┌─ Given entries

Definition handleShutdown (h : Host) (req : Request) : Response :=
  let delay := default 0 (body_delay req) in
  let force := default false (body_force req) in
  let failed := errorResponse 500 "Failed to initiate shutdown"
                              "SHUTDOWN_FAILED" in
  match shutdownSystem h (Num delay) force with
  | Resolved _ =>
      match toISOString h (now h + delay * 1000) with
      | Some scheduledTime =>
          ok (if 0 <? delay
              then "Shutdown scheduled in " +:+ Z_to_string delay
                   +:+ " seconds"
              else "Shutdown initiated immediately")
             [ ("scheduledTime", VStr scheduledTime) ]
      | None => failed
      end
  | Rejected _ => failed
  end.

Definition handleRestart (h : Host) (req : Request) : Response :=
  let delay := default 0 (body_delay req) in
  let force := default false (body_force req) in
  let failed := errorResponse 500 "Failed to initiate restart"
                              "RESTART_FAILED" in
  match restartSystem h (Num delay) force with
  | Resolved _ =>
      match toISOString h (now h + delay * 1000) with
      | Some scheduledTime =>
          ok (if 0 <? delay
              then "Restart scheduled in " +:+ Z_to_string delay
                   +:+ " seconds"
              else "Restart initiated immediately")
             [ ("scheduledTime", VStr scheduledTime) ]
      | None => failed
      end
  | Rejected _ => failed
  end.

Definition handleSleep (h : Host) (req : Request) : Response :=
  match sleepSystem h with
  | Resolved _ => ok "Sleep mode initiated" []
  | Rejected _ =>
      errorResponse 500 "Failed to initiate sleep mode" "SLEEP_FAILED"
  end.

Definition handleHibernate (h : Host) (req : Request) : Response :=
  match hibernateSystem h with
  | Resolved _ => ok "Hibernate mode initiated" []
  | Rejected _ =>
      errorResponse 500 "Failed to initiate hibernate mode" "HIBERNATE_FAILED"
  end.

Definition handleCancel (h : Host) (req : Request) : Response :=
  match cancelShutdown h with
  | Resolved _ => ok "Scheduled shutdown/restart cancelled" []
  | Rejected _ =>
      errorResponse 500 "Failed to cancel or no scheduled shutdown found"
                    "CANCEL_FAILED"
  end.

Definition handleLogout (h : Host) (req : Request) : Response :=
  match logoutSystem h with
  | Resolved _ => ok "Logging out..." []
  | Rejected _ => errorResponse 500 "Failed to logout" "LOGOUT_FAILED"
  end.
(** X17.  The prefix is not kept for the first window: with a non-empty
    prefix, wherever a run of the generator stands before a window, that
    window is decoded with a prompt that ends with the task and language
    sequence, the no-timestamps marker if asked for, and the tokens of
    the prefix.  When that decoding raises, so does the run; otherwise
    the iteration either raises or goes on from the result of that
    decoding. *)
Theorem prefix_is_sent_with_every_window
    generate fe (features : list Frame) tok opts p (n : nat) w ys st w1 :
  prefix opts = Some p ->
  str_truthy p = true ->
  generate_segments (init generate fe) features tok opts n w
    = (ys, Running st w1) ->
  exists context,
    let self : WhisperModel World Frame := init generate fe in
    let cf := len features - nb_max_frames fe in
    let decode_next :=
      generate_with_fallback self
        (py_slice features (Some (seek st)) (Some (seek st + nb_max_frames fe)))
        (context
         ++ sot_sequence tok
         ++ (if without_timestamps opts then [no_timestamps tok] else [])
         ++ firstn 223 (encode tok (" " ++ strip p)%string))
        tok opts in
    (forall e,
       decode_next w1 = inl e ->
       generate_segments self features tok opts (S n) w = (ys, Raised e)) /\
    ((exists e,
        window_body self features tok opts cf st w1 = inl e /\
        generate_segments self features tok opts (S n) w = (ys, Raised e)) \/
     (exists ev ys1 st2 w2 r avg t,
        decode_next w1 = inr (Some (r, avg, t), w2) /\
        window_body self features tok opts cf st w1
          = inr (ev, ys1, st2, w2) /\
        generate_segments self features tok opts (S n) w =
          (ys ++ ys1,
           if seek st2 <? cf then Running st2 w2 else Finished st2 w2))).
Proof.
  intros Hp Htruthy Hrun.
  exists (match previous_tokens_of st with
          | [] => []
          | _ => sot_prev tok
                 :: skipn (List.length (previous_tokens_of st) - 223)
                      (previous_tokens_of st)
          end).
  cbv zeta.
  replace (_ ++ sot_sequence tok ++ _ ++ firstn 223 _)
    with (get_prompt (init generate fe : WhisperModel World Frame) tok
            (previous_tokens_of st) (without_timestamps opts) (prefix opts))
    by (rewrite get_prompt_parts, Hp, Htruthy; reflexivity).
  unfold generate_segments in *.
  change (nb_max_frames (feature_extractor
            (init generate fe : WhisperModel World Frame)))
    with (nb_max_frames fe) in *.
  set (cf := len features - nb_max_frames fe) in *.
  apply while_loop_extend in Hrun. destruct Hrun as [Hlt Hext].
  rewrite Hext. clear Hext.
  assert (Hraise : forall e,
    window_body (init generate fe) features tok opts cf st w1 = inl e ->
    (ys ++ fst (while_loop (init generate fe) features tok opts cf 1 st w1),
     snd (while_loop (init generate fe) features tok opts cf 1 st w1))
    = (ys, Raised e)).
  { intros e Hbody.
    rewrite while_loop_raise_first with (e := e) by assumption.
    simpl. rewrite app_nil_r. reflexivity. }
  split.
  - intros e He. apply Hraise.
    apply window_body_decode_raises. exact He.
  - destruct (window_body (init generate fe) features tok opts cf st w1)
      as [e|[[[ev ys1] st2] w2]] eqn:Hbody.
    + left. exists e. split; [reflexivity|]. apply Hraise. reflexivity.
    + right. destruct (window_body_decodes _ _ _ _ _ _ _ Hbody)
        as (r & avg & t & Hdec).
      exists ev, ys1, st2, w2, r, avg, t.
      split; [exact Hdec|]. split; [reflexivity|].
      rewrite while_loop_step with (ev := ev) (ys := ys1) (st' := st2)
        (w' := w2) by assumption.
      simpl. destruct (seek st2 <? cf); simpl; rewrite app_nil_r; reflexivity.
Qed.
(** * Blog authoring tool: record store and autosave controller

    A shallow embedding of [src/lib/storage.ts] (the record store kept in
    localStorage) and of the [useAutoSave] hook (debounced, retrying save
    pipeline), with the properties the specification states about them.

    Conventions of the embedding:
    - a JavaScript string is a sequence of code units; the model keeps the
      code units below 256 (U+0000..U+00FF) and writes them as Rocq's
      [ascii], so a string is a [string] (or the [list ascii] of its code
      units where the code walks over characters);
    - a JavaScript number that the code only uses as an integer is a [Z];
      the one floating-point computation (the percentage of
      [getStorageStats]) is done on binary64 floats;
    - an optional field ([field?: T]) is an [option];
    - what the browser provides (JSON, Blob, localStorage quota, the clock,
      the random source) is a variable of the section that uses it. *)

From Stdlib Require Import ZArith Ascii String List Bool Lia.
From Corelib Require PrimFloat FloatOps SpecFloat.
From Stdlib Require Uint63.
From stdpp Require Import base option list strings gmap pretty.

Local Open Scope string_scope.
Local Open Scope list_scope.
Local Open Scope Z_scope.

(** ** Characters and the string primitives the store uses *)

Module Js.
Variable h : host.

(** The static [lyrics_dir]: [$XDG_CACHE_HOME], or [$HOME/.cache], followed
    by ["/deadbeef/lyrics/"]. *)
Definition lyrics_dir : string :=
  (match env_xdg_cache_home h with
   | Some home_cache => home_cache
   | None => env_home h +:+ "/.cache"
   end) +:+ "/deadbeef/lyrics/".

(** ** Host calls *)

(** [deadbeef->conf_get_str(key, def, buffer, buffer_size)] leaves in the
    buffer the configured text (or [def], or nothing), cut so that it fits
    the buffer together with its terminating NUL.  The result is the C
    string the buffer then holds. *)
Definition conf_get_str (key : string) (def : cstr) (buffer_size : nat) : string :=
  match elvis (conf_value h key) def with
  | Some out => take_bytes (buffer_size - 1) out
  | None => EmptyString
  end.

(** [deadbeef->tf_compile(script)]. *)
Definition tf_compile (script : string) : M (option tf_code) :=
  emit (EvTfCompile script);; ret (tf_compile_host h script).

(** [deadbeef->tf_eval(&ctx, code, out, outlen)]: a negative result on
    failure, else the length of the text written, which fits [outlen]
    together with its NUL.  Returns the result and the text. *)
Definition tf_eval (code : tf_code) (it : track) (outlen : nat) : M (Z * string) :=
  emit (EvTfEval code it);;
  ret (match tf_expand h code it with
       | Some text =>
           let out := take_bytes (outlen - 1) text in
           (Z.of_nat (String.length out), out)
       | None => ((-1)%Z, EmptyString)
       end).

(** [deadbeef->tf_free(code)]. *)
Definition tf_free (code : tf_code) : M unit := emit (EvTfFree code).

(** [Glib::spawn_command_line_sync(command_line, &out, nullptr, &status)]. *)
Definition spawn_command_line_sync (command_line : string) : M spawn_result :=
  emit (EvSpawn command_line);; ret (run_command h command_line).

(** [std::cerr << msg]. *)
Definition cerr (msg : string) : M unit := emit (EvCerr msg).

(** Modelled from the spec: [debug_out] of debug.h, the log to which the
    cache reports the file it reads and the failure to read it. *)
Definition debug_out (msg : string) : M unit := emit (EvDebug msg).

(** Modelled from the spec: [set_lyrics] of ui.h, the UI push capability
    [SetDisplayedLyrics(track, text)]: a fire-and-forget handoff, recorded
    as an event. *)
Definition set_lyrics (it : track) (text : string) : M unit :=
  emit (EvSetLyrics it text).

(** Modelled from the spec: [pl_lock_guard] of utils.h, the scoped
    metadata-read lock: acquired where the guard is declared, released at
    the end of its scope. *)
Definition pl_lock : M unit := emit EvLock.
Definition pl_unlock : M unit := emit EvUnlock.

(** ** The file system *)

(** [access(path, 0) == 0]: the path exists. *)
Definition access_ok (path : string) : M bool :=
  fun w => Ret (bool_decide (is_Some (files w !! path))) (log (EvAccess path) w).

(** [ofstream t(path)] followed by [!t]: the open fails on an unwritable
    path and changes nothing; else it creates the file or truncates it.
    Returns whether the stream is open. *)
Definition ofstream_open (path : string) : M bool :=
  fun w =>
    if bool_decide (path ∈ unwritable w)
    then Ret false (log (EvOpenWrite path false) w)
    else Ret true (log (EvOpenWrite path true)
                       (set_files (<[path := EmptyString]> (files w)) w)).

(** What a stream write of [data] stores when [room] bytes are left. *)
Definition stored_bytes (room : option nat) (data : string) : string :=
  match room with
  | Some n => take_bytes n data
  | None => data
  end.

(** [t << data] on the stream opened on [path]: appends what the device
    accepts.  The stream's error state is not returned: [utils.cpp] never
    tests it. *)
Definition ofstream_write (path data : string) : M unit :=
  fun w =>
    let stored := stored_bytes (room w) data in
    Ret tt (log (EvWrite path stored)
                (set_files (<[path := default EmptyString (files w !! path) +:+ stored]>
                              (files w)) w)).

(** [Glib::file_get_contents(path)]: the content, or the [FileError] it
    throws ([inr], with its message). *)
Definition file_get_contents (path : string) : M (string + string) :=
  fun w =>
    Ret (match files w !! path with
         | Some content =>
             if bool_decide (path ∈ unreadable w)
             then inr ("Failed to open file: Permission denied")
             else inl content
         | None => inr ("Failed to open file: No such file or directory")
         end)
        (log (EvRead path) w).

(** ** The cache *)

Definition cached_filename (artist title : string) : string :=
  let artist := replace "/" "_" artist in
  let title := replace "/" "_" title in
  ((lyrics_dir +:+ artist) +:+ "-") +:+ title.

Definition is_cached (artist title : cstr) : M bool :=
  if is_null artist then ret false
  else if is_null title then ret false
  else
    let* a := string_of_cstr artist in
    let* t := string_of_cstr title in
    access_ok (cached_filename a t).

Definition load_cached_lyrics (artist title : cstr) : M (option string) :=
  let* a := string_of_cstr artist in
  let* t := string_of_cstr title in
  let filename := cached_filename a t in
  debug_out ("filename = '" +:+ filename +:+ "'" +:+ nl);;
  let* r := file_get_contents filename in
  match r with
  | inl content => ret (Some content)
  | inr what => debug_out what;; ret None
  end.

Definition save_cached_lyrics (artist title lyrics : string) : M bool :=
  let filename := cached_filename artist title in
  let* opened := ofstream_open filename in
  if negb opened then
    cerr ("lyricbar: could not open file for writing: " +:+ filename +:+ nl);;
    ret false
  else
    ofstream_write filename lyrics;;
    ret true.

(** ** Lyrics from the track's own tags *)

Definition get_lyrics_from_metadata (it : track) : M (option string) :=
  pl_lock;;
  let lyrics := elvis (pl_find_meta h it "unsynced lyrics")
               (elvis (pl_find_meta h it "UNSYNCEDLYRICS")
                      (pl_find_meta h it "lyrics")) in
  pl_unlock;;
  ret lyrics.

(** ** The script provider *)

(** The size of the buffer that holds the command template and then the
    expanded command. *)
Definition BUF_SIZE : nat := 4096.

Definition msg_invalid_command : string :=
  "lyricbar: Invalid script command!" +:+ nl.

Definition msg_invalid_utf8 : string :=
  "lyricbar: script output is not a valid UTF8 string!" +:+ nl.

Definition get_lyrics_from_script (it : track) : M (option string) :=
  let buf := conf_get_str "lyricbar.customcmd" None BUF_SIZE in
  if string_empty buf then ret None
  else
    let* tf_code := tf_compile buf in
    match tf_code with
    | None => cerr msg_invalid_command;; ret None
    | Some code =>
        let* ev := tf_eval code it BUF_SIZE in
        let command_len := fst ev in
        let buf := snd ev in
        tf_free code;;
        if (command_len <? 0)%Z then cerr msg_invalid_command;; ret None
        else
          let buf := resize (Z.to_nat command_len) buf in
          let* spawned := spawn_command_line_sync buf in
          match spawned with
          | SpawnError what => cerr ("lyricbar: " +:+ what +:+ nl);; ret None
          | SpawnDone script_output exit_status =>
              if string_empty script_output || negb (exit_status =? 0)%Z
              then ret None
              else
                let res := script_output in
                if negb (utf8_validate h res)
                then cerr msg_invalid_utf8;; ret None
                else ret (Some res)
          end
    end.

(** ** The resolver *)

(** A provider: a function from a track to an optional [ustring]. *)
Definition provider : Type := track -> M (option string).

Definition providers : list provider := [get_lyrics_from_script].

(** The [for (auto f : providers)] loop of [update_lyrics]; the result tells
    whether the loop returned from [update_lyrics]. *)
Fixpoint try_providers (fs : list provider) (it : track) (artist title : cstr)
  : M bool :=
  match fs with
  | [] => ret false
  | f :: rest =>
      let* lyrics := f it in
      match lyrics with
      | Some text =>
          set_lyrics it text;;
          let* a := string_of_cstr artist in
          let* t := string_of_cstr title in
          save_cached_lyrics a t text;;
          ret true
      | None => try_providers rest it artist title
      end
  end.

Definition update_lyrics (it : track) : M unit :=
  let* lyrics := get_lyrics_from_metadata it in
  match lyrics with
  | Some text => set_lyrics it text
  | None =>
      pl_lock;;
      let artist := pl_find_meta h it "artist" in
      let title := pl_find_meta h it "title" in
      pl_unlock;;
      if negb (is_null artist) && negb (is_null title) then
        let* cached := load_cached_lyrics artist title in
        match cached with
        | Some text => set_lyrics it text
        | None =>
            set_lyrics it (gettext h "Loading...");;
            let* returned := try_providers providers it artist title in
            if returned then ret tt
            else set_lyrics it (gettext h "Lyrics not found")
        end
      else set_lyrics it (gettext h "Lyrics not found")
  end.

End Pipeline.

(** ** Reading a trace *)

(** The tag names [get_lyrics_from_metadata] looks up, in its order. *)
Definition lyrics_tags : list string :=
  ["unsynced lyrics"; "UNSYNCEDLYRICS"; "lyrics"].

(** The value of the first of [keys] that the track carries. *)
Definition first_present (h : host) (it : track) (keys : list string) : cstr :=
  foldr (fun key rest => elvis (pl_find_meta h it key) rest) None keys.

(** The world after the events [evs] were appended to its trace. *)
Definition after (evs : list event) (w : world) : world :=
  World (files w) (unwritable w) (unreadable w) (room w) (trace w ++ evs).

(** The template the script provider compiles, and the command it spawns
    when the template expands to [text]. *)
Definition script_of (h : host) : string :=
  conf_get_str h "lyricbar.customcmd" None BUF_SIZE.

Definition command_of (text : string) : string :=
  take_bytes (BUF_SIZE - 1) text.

└─

Description of the task → Lines with the string "decoding": pick each one out of the material and return it.

Solution to this task →
    the prefix.  When that decoding raises, so does the run; otherwise
    decoding. *)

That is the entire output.